Mechanisms of ammonia tolerance in the gulf toadfish (Opsanus beta)

Date of Award




Degree Name

Doctor of Philosophy (Ph.D.)

First Committee Member

Patrick J. Walsh - Committee Chair


The gulf toadfish, Opsanus beta, has a greater tolerance than most other fish and mammals to ammonia. The aim of this thesis was to describe mechanisms that allow this ammonia tolerance using biochemical and molecular techniques. Guided by several hypotheses generated from studies in the medical field, namely, ammonia-induced mitochondrial dysfunction and alterations of the brain glutamate-glutamine cycle, we explored several hypotheses. We tested: (1) the effect of ammonia on mitochondrial energy metabolism and oxidative phosphorylation; (2) the effect of ammonia-induced increase in brain glutamine concentration on brain water content; (3) the effect of urea synthesis on the ability to prevent ammonia-induced increase in brain glutamine; and (4) the effect of ammonia treatment on the expression of the recently described putative ammonium channels, the Rh-like proteins. We observed that toadfish brain mitochondria, unlike rat brain mitochondria, did not experience a decrease in the concentration of NADH in the matrix when subjected to ammonia in the medium and therefore were able to maintain a stable energy metabolism. In contrast to mammals, toadfish did not experience an increase in brain water during sub-lethal or supra-lethal exposure to ammonia in the water. Also, over time toadfish were able to decrease the ammonia-induced increase in brain glutamine concentration which is believed to be toxic to brain cells and mitochondria.
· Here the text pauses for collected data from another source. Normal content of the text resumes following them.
(** * mc2skos: MARC21 Classification records to SKOS

    A shallow embedding of [mc2skos/mc2skos.py]: the graph builder
    [add_record_to_graph], the per-record pipeline [process_record] and the
    driver [main] with its three output formats.

    The RDF store, the Turtle serializer, the JSON-LD transformation and the
    modules [record], [element] and [constants] are collaborators of this
    file.  They appear here at their interface: the store as the log of the
    statements added to it, which like rdflib's takes terms only; the output
    streams by what they accept under either Python; the others as variables
    of the sections below. *)

From Stdlib Require Import String Ascii List Bool Arith Lia.
Import ListNotations.

Local Open Scope string_scope.
Local Open Scope list_scope.

Set Implicit Arguments.

(** ** RDF terms and statements *)

(** Value held by an rdflib [Literal]: a text, or the Python boolean of
    [Literal(True)]. *)
Inductive literal_value : Type :=
| LStr (s : string)
| LBool (b : bool).

(** What the code hands to [graph.add] in a subject, predicate or object
    position.  [PyStr] is a plain Python string that was not wrapped in
    [URIRef(...)]. *)
Inductive node : Type :=
| URIRef (iri : string)
| BNode (id : nat)
| Literal (value : literal_value) (lang : option string) (datatype : option string)
| PyStr (s : string).

Definition triple : Type := (node * node * node)%type.

Definition subj (t : triple) : node := fst (fst t).
Definition pred (t : triple) : node := snd (fst t).
Definition obj (t : triple) : node := snd t.

Definition literal_value_eqb (a b : literal_value) : bool :=
  match a, b with
  | LStr x, LStr y => String.eqb x y
  | LBool x, LBool y => Bool.eqb x y
  | _, _ => false
  end.

Definition option_eqb {A} (eqb : A -> A -> bool) (a b : option A) : bool :=
  match a, b with
  | Some x, Some y => eqb x y
  | None, None => true
  | _, _ => false
  end.

Definition node_eqb (a b : node) : bool :=
  match a, b with
  | URIRef x, URIRef y => String.eqb x y
  | BNode x, BNode y => Nat.eqb x y
  | Literal v l d, Literal v' l' d' =>
      literal_value_eqb v v' && option_eqb String.eqb l l' && option_eqb String.eqb d d'
  | PyStr x, PyStr y => String.eqb x y
  | _, _ => false
  end.
(** * cfp_crawler: a shallow embedding of [src/cfp_crawler/main.py]

    The script crawls the WikiCFP listing for a keyword, extracts every
    conference detail page, asks a language model for a relevance verdict
    and keeps the conferences whose score exceeds 5 in a CSV file.

    Modelling conventions.
    - A Python [str] is a [string]; a character stands for the code point of
      the same number (0..255), and the character classes below follow
      Python's [str.isspace], [str.lower] and the [\d] of [re] on that range.
      An [int] is unbounded ([N] for a page count, [Z] for a score); the
      conversion of a string to an [int] is subject to the interpreter's
      default limit of 4300 digits.
    - The parsed document (what [BeautifulSoup(text, "html.parser")] builds)
      is a tree of [PageElement]s; the parser itself is part of the [World].
    - [requests.get], the model chain and the iteration order of a Python
      [set] belong to the [World]; every external call is stamped with the
      value of a call counter, so that the same request may be answered
      differently at different times. An external call either returns or
      raises an [Exception]; interrupts of the process are not modelled.
    - Effects are threaded through a state-and-exception monad [M]; the state
      records the chronological [trace] of effects, the file system and the
      list object [evaluated_results]. Of the file system the model has the
      files and their text: reading fails only for a path that names no
      file, and writing a file always succeeds.
    - The library functions the script calls ([find_all], [get_text],
      [re.search], [DataFrame.to_csv], ...) are modelled after the behaviour
      of those libraries as far as the script uses them; the line terminator
      of the CSV text is that of a POSIX system.
    - Progress bars ([tqdm]) only wrap the iterables and are left out. *)

From Stdlib Require Import Ascii String ZArith NArith DecimalString.
From stdpp Require Import base option list gmap strings.

Local Open Scope Z_scope.

(** ** Python strings *)

Module Str.

Definition dq : string := String (ascii_of_nat 34) EmptyString.

(** Source literals are written here in UTF-8; [decode] turns the two-byte
    sequences of the Latin-1 supplement into the code point they encode. *)
Fixpoint decode (s : string) : string :=
  match s with
  | String a (String b s' as rest) =>
      let x := nat_of_ascii a in
      if ((x =? 194)%nat || (x =? 195)%nat)%bool
      then String (ascii_of_nat (64 * (x - 192) + (nat_of_ascii b - 128))) (decode s')
      else String a (decode rest)
  | _ => s
  end.
(** C4.  When the build succeeds and the acting user has no external
    token, [ImportDashboard] fails with the sync-required error; the run ends
    where the build ended, and nothing the build did was a persistence
    dispatch or a mirror operation. *)
Theorem ImportDashboard_requires_token dto w dash cmd w' user :
  buildSaveDashboardCommand env dto false true w = (Done (dash, Val cmd), w') ->
  dto_User dto = Some user -> Token user = "" ->
  ImportDashboard env dto w = (Done (Err ErrDashboardGitlabSync), w') /\
  exists evs, trace w' = trace w ++ evs /\
              Forall (fun e => isPersist e = false /\ mirrorOf e = None) evs.
Proof.
  intros Hb Hu Ht. split.
  - unfold ImportDashboard, bind. rewrite Hb, Hu, Ht. reflexivity.
  - apply build_spec in Hb as (evs & Htr & Hev & _).
    exists evs. split; [exact Htr|].
    eapply Forall_impl; [exact Hev|]. apply buildEvent_quiet.
Qed.

(** C8.  If a provisioning record exists for the id, the plain delete
    returns the cannot-delete-provisioned error and its only dispatch is the
    provisioning lookup; the override path does no lookup for any id: its
    only dispatch is the delete command, whose answer it returns. *)
Theorem DeleteDashboard_provisioned dashboardId orgId w :
  (forall provisioning s',
     bus_GetProvisionedDashboardDataById env dashboardId (outside w)
       = (Val (Some provisioning), s') ->
     DeleteDashboard env dashboardId orgId w =
       (Done (Some ErrDashboardCannotDeleteProvisionedDashboard),
        {| outside := s';
           trace := trace w ++ [EvDispatch (GetProvisionedDashboardDataByIdQuery dashboardId)] |})) /\
  DeleteProvisionedDashboard env dashboardId orgId w =
    (let '(err, s') := bus_DeleteDashboard env orgId dashboardId (outside w) in
     (Done err,
      {| outside := s';
         trace := trace w ++ [EvDispatch (DeleteDashboardCommand orgId dashboardId)] |})).
Proof.
  split.
  - intros provisioning s' H.
    unfold DeleteDashboard, deleteDashboard. unfold_go. simpl. rewrite H. reflexivity.
  - unfold DeleteProvisionedDashboard, deleteDashboard. unfold_go. simpl.
    destruct (bus_DeleteDashboard env orgId dashboardId (outside w)); reflexivity.
Qed.
(* ===== verification/Network.v ===== *)
(** * Message routing between parties (pkg/network)

    The router collects the messages of one correlation identifier from a set
    of senders and buffers everything else for later calls.  The transport
    ([Delivery]) is an interface: [Receive] yields the next incoming message,
    from a sender the transport authenticates.  The theorems say what a
    successful [ReceiveFrom] has read, returned and kept, and that concurrent
    exchanges multiplexed over one transport each receive their own messages
    whatever the order of arrival. *)

From Stdlib Require Import ZArith NArith Lia.
From stdpp Require Import strings.
From S2P Require Import Prelude Algebra AlgebraUtils IOUtils.


Module Network.

(** The interface of the transport. *)
Class Delivery (D : Type) := {
  PartyID : D → ID;
  Quorum : D → list ID;
  Send : ID → list N → D → result D;
  Receive : D → result (ID * list N * D);
}.

Record routerMessage := mkMessage { From : ID; CorrelationID : string; Payload : list N }.
Definition maxReceiveBufferSize : nat := 10000.
Arguments maxReceiveBufferSize : simpl never.

Section network.
Context {D : Type} `{Delivery D} (codec : Codec routerMessage).

Record Router := mkRouter {
  receiveBuffer : list routerMessage; delivery : D; quorumSet : gset ID }.


(** [SendTo]; the map of messages is iterated in the order of the list. *)
Fixpoint SendTo (r : Router) (correlationID : string) (messages : list (ID * list N)) :
    Router * result unit :=
  match messages with
  | [] => (r, Ok tt)
  | (id, payload) :: messages =>
      match (b ← MarshalCBOR codec (mkMessage 0 correlationID payload); Send id b (delivery r)) with
      | Ok d => SendTo (mkRouter (receiveBuffer r) d (quorumSet r)) correlationID messages
      | Err e => (r, Err e)
      | Panic => (r, Panic)
      end
  end.

(** A payload of [from]: two different payloads are Byzantine behaviour. *)
Definition record (received : gmap ID (list N)) (from : ID) (payload : list N) :
    result (gmap ID (list N)) :=
  match received !! from with
  | Some alreadyReceived =>
      if decide (alreadyReceived = payload) then Ok (<[from := payload]> received)
      else Err ErrDuplicateMessage
  | None => Ok (<[from := payload]> received)
  end.

(** The loop over the buffered messages. *)
Definition scan_buffer (correlationID : string) (expected : gset ID) (buffer : list routerMessage) :
    result (gmap ID (list N) * list routerMessage) :=
  foldM (λ '(received, kept) m,
    if decide (CorrelationID m = correlationID ∧ From m ∈ expected) then
      received ← record received (From m) (Payload m);
      Ok (received, kept)
    else Ok (received, kept ++ [m])) (∅, []) buffer.

(** The loop over incoming messages; [None] when the fuel runs out. *)
Fixpoint receive_loop (fuel : nat) (r : Router) (correlationID : string) (expected : gset ID)
    (received : gmap ID (list N)) : Router * result (option (gmap ID (list N))) :=
  if decide (expected ⊆ dom received) then (r, Ok (Some received))
  else
    match fuel with
    | 0 => (r, Ok None)
    | S fuel =>
        match Receive (delivery r) with
        | Err e => (r, Err e)
        | Panic => (r, Panic)
        | Ok (from, serializedMessage, d) =>
            let r := mkRouter (receiveBuffer r) d (quorumSet r) in
            if decide (from ∉ quorumSet r) then receive_loop fuel r correlationID expected received
            else
              match UnmarshalCBOR codec serializedMessage with
              | Err e => (r, Err e)
              | Panic => (r, Panic)
              | Ok message =>
                  if decide (CorrelationID message = correlationID ∧ from ∈ expected) then
                    match record received from (Payload message) with
                    | Ok received => receive_loop fuel r correlationID expected received
                    | Err e => (r, Err e)
                    | Panic => (r, Panic)
                    end
                  else if maxReceiveBufferSize <=? length (receiveBuffer r) then (r, Err ErrReceiveBufferFull)
                  else
                    let message := mkMessage from (CorrelationID message) (Payload message) in
                    receive_loop fuel (mkRouter (receiveBuffer r ++ [message]) d (quorumSet r))
                      correlationID expected received
              end
        end
    end.

Definition ReceiveFrom (fuel : nat) (r : Router) (correlationID : string) (froms : list ID) :
    Router * result (option (gmap ID (list N))) :=
  let expected : gset ID := list_to_set froms in
  match scan_buffer correlationID expected (receiveBuffer r) with
  | Err e => (r, Err e)
  | Panic => (r, Panic)
  | Ok (received, kept) =>
      receive_loop fuel (mkRouter kept (delivery r) (quorumSet r)) correlationID expected received
  end.

(** [SendUnicast] and [ReceiveUnicast] over messages of a type with a codec. *)
Definition SendUnicast {U} (codecU : Codec U) (r : Router) (correlationID : string)
    (messages : gmap ID U) : Router * result unit :=
  match mapM (λ '(id, m), b ← MarshalCBOR codecU m; Ok (id, b)) (map_to_list messages) with
  | Ok serialized => SendTo r correlationID serialized
  | Err e => (r, Err e)
  | Panic => (r, Panic)
  end.
Definition ReceiveUnicast {U} (codecU : Codec U) (fuel : nat) (r : Router) (correlationID : string)
    (quorum : gset ID) : Router * result (option (gmap ID U)) :=
  let coparties := quorum ∖ {[PartyID (delivery r)]} in
  match ReceiveFrom fuel r correlationID (elements coparties) with
  | (r, Ok (Some received)) =>
      (r, messages ← mapM (λ '(id, b), m ← UnmarshalCBOR codecU b; Ok (id, m)) (map_to_list received);
          Ok (Some (list_to_map messages)))
  | (r, Ok None) => (r, Ok None)
  | (r, Err e) => (r, Err e)
  | (r, Panic) => (r, Panic)
  end.
End network.
Arguments Router : clear implicits.

(** [ValidateIncomingMessages]: a message is a pointer that may be nil, which
    [Validate] handles. *)
Definition ValidateIncomingMessages {M} (Validate : M → ID → result unit) (senders : list ID)
    (messages : gmap ID M) : result unit :=
  foldM (λ _ id,
    match messages !! id with
    | None => Err ErrMissing
    | Some m => Validate m id
    end) tt senders.
End Network.

(** The messages an honest network delivers to [i]. *)
Definition inbox {M} (Q : gset ID) (i : ID) (m : ID → M) : gmap ID M :=
  map_imap (λ j _, Some (m j)) (gset_to_gmap () (Q ∖ {[i]})).
Lemma lookup_inbox {M} Q i (m : ID → M) j :
  inbox Q i m !! j = if decide (j ∈ Q ∧ j ≠ i) then Some (m j) else None.
Proof.
  unfold inbox. rewrite map_lookup_imap. case_decide as Hj.
  - assert (gset_to_gmap () (Q ∖ {[i]}) !! j = Some ()) as -> by (apply lookup_gset_to_gmap_Some; set_solver). done.
  - assert (gset_to_gmap () (Q ∖ {[i]}) !! j = None) as -> by (apply lookup_gset_to_gmap_None; set_solver). done.
Qed.

(** ** What one call reads, returns and keeps *)

Section theory.
Import Network.
Context {D : Type} `{Delivery D} (codec : Codec routerMessage).
Implicit Types (r : Router D) (m : routerMessage) (l : list routerMessage).

Definition wanted (corr : string) (expected : gset ID) m : Prop :=
  CorrelationID m = corr ∧ From m ∈ expected.
#[export] Instance wanted_dec corr expected m : Decision (wanted corr expected m).
Proof. unfold wanted. apply _. Defined.









End theory.

(** ** A finite transport *)

Record stream := mkStream {
  s_id : ID; s_quorum : list ID; s_in : list (ID * list N); s_out : list (ID * list N) }.
#[export] Instance stream_delivery : Network.Delivery stream := {
  PartyID := s_id; Quorum := s_quorum;
  Send id b s := Ok (mkStream (s_id s) (s_quorum s) (s_in s) (s_out s ++ [(id, b)]));
  Receive s := match s_in s with
               | [] => Err ErrFailed
               | (from, b) :: t => Ok (from, b, mkStream (s_id s) (s_quorum s) t (s_out s))
               end;
}.

Section streams.
Import Network.
Context (codec : Codec routerMessage).
Implicit Types (r : Router stream) (m : routerMessage) (l : list routerMessage).



End streams.


Section properties.
Import Network.




End properties.

(** ** Two exchanges whose messages arrive interleaved *)


(** [defaultScalarMul]: the window method on the bytes of the exponent. *)
Definition defaultScalarMul `{GroupElement E} (base : E) (eBytes : ChallengeBytes) : result E :=
  match eBytes with
  | None => Err ErrIsNil
  | Some b => Ok (scalarMul base b)
  end.

Section maurer.
Context {I G P : Type} `{GroupElement I} `{GroupElement G}.

(** [Protocol]: the groups enter through their operations and the sampler of
    the preimage group, the anchor through [L] and [PreImage]. *)
Record Protocol := mkMaurer {
  preImageRandom : P → result (G * P);
  challengeByteLen : nat;
  soundnessError : N;
  name : string;
  oneWayHomomorphism : G → result I;
  anchorL : Z;
  anchorPreImage : I → G;
  imageScalarMul : I → ChallengeBytes → result I;
  preImageScalarMul : G → ChallengeBytes → result G;
}.

Definition NewProtocol (challengeByteLen : Z) (soundnessError : N) (name : string)
    (imageGroup : option unit) (preImageGroup : option (P → result (G * P)))
    (oneWayHomomorphism : option (G → result I)) (anchor : option (Z * (I → G)))
    (prng : option unit) (options : list (Protocol → Protocol)) : result Protocol :=
  if bool_decide (challengeByteLen ≤ 0)%Z || (soundnessError <? 1)%N then Err ErrInvalidArgument
  else
    match imageGroup, preImageGroup, oneWayHomomorphism, anchor, prng with
    | Some _, Some random, Some phi, Some (l, preImage), Some _ =>
        Ok (foldl (λ p option, option p)
              (mkMaurer random (Z.to_nat challengeByteLen) soundnessError name phi l preImage
                 defaultScalarMul defaultScalarMul) options)
    | _, _, _, _, _ => Err ErrInvalidArgument
    end.

(** [WithImageScalarMul] and [WithPreImageScalarMul]. *)
Definition WithImageScalarMul (f : I → ChallengeBytes → result I) (p : Protocol) : Protocol :=
  mkMaurer (preImageRandom p) (challengeByteLen p) (soundnessError p) (name p)
    (oneWayHomomorphism p) (anchorL p) (anchorPreImage p) f (preImageScalarMul p).
Definition WithPreImageScalarMul (f : G → ChallengeBytes → result G) (p : Protocol) : Protocol :=
  mkMaurer (preImageRandom p) (challengeByteLen p) (soundnessError p) (name p)
    (oneWayHomomorphism p) (anchorL p) (anchorPreImage p) (imageScalarMul p) f.

Definition ComputeProverCommitment (m : Protocol) (statement : option (Statement I))
    (witness : option (Witness G)) (prng : P) :
    result (option (Commitment I) * option (State G) * P) :=
  '(s, prng) ← preImageRandom m prng;
  a ← oneWayHomomorphism m s;
  Ok (Some (mkCommitment a), Some (mkState s), prng).

Definition ComputeProverResponse (m : Protocol) (statement : option (Statement I))
    (witness : option (Witness G)) (commitment : option (Commitment I))
    (state : option (State G)) (challengeBytes : ChallengeBytes) : result (option (Response G)) :=
  match witness, state with
  | Some witness, Some state =>
      cw ← preImageScalarMul m (wW witness) challengeBytes;
      Ok (Some (mkResponse (gop (stS state) cw)))
  | _, _ => Err ErrInvalidArgument
  end.

Definition Verify (m : Protocol) (statement : option (Statement I))
    (commitment : option (Commitment I)) (challengeBytes : ChallengeBytes)
    (response : option (Response G)) : result unit :=
  match statement, commitment, challengeBytes, response with
  | Some statement, Some commitment, Some _, Some response =>
      cx ← imageScalarMul m (sX statement) challengeBytes;
      phiZ ← oneWayHomomorphism m (rZ response);
      if negb (bool_decide (phiZ = gop (cA commitment) cx)) then Err ErrVerificationFailed
      else Ok tt
  | _, _, _, _ => Err ErrInvalidArgument
  end.

Definition RunSimulator (m : Protocol) (statement : option (Statement I))
    (challengeBytes : ChallengeBytes) (prng : P) :
    result (option (Commitment I) * option (Response G) * P) :=
  match statement, challengeBytes with
  | Some statement, Some _ =>
      '(z, prng) ← preImageRandom m prng;
      cXInv ← imageScalarMul m (ginv (sX statement)) challengeBytes;
      a ← oneWayHomomorphism m z;
      Ok (Some (mkCommitment (gop a cXInv)), Some (mkResponse z), prng)
  | _, _ => Err ErrInvalidArgument
  end.

Definition ValidateStatement (m : Protocol) (statement : option (Statement I))
    (witness : option (Witness G)) : result unit :=
  match statement, witness with
  | Some statement, Some witness =>
      phiW ← oneWayHomomorphism m (wW witness);
      if negb (bool_decide (phiW = sX statement)) then Err ErrValidationFails else Ok tt
  | _, _ => Err ErrInvalidArgument
  end.

(** [preImageScalarMulI]: a signed exponent. *)
Definition preImageScalarMulI (m : Protocol) (base : G) (e : Z) : result G :=
  let absE := Bytes e in
  if (e <? 0)%Z then preImageScalarMul m (ginv base) (Some absE)
  else preImageScalarMul m base (Some absE).

Definition specialSoundness : nat := 2.

Definition Extract (m : Protocol) (x : option (Statement I)) (a : option (Commitment I))
    (ei : option (list ChallengeBytes)) (zi : option (list (option (Response G)))) :
    result (Witness G) :=
  match x, a, ei, zi with
  | Some x', Some a', Some ei, Some zi =>
      if negb (length ei =? specialSoundness) || negb (length zi =? specialSoundness)
      then Err ErrInvalidArgument
      else
        let e0 := ei !!! 0 in let e1 := ei !!! 1 in
        _ ← Verify m x a e0 (default None (zi !! 0));
        _ ← Verify m x a e1 (default None (zi !! 1));
        let u := anchorPreImage m (sX x') in
        let eDiff := (SetBytes (default [] e0) - SetBytes (default [] e1))%Z in
        let '(g, alpha, beta) := GCD (anchorL m) eDiff in
        if negb (g =? 1)%Z then Err ErrFailed
        else
          match default None (zi !! 0), default None (zi !! 1) with
          | Some z0, Some z1 =>
              uAlpha ← preImageScalarMulI m u alpha;
              v ← preImageScalarMulI m (gop (ginv (rZ z1)) (rZ z0)) beta;
              Ok (mkWitness (gop uAlpha v))
          | _, _ => Panic
          end
  | _, _, _, _ => Err ErrInvalidArgument
  end.

(** The protocol as an implementation of [sigma.Protocol]. *)
Definition protocol (m : Protocol) : Sigma.Protocol (option (Statement I)) (option (Witness G))
    (option (Commitment I)) (option (State G)) (option (Response G)) P :=
  {| Sigma.Name := name m;
     Sigma.ComputeProverCommitment := ComputeProverCommitment m;
     Sigma.ComputeProverResponse := ComputeProverResponse m;
     Sigma.Verify := Verify m;
     Sigma.RunSimulator := RunSimulator m;
     Sigma.SpecialSoundness := 2;
     Sigma.SoundnessError := soundnessError m;
     Sigma.GetChallengeBytesLength := challengeByteLen m;
     Sigma.ValidateStatement := ValidateStatement m |}.

(** What the clients of [NewProtocol] supply: a total homomorphism [f],
    scalar multiplications that compute it, and an anchor. *)
Class Laws (m : Protocol) (f : G → I) : Prop := {
  phi_ok s : oneWayHomomorphism m s = Ok (f s);
  phi_op s t : f (gop s t) = gop (f s) (f t);
  image_mul x b : bytes_ok b →
    imageScalarMul m x (Some b) = Ok (gmul (N.to_nat (bytesBE_val b)) x);
  preimage_mul s b : bytes_ok b →
    preImageScalarMul m s (Some b) = Ok (gmul (N.to_nat (bytesBE_val b)) s);
  anchor_ok x : f (anchorPreImage m x) = zmul (anchorL m) x;
}.
End maurer.
Arguments Protocol : clear implicits.

(** The reading of [defaultScalarMul]. *)
Lemma defaultScalarMul_ok `{GroupElement E} (x : E) b :
  bytes_ok b → defaultScalarMul x (Some b) = Ok (gmul (N.to_nat (bytesBE_val b)) x).
Proof. intros Hb. cbn. by rewrite scalarMul_gmul. Qed.
End Maurer.

(** ** Theory *)

Section theory.
Import Sigma.
Context {I G P : Type} `{GroupElement I} `{GroupElement G}.
Implicit Types (m : Maurer.Protocol I G P) (x : I) (w s z : G) (b : list N).

(** The exponent of a challenge. *)
Definition exponent b : nat := N.to_nat (bytesBE_val b).

Lemma SetBytes_exponent b : SetBytes b = Z.of_nat (exponent b).
Proof. unfold SetBytes, exponent. lia. Qed.

Section laws.
Context (m : Maurer.Protocol I G P) (f : G → I) `{!Maurer.Laws m f}.

Lemma f_op s t : f (gop s t) = gop (f s) (f t).
Proof. apply (Maurer.phi_op (m:=m)). Qed.
Lemma f_gmul k s : f (gmul k s) = gmul k (f s).
Proof. apply hom_gmul, f_op. Qed.
Lemma f_zmul k s : f (zmul k s) = zmul k (f s).
Proof. apply hom_zmul, f_op. Qed.
Lemma f_ginv s : f (ginv s) = ginv (f s).
Proof. apply hom_ginv, f_op. Qed.

(** The verification equation. *)
Lemma Maurer_Verify_eq x a b z :
  bytes_ok b →
  Maurer.Verify m (Some (Maurer.mkStatement x)) (Some (Maurer.mkCommitment a)) (Some b)
    (Some (Maurer.mkResponse z)) =
  if decide (f z = gop a (gmul (exponent b) x)) then Ok tt else Err ErrVerificationFailed.
Proof.
  intros Hb. cbn. rewrite Maurer.image_mul by done. cbn. rewrite Maurer.phi_ok. cbn.
  fold (exponent b). by case_decide; case_bool_decide.
Qed.

Lemma Maurer_Verify_Ok ox oa b oz :
  bytes_ok b → Maurer.Verify m ox oa (Some b) oz = Ok tt →
  ∃ x a z, ox = Some (Maurer.mkStatement x) ∧ oa = Some (Maurer.mkCommitment a)
    ∧ oz = Some (Maurer.mkResponse z) ∧ f z = gop a (gmul (exponent b) x).
Proof.
  intros Hb. destruct ox as [[x]|]; [|done]. destruct oa as [[a]|]; [|done].
  destruct oz as [[z]|]; [|done]. rewrite Maurer_Verify_eq by done.
  case_decide; [|done]. eauto 10.
Qed.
It was previously known that toadfish have the uncommon ability among other fish to synthesize urea de novo in the liver. This ability is also different from urea synthesis in mammals since the toadfish urea cycle prefers glutamine over ammonia as the nitrogen donor molecule. Toadfish were capable of decreasing the ammonia-induced increase in the concentration of urea throughout the whole body. Perhaps, its urea synthesis and excreting capabilities contributed to the observed decrease in brain glutamine. Finally, ammonia treatment had no effect on the relative expression of RhBG and RhCG mRNA when compared to control treated expression levels. We conclude that the tolerance of the toadfish to ammonia can be attributed to its special mitochondrial physiology and its particular manner of handling brain glutamine.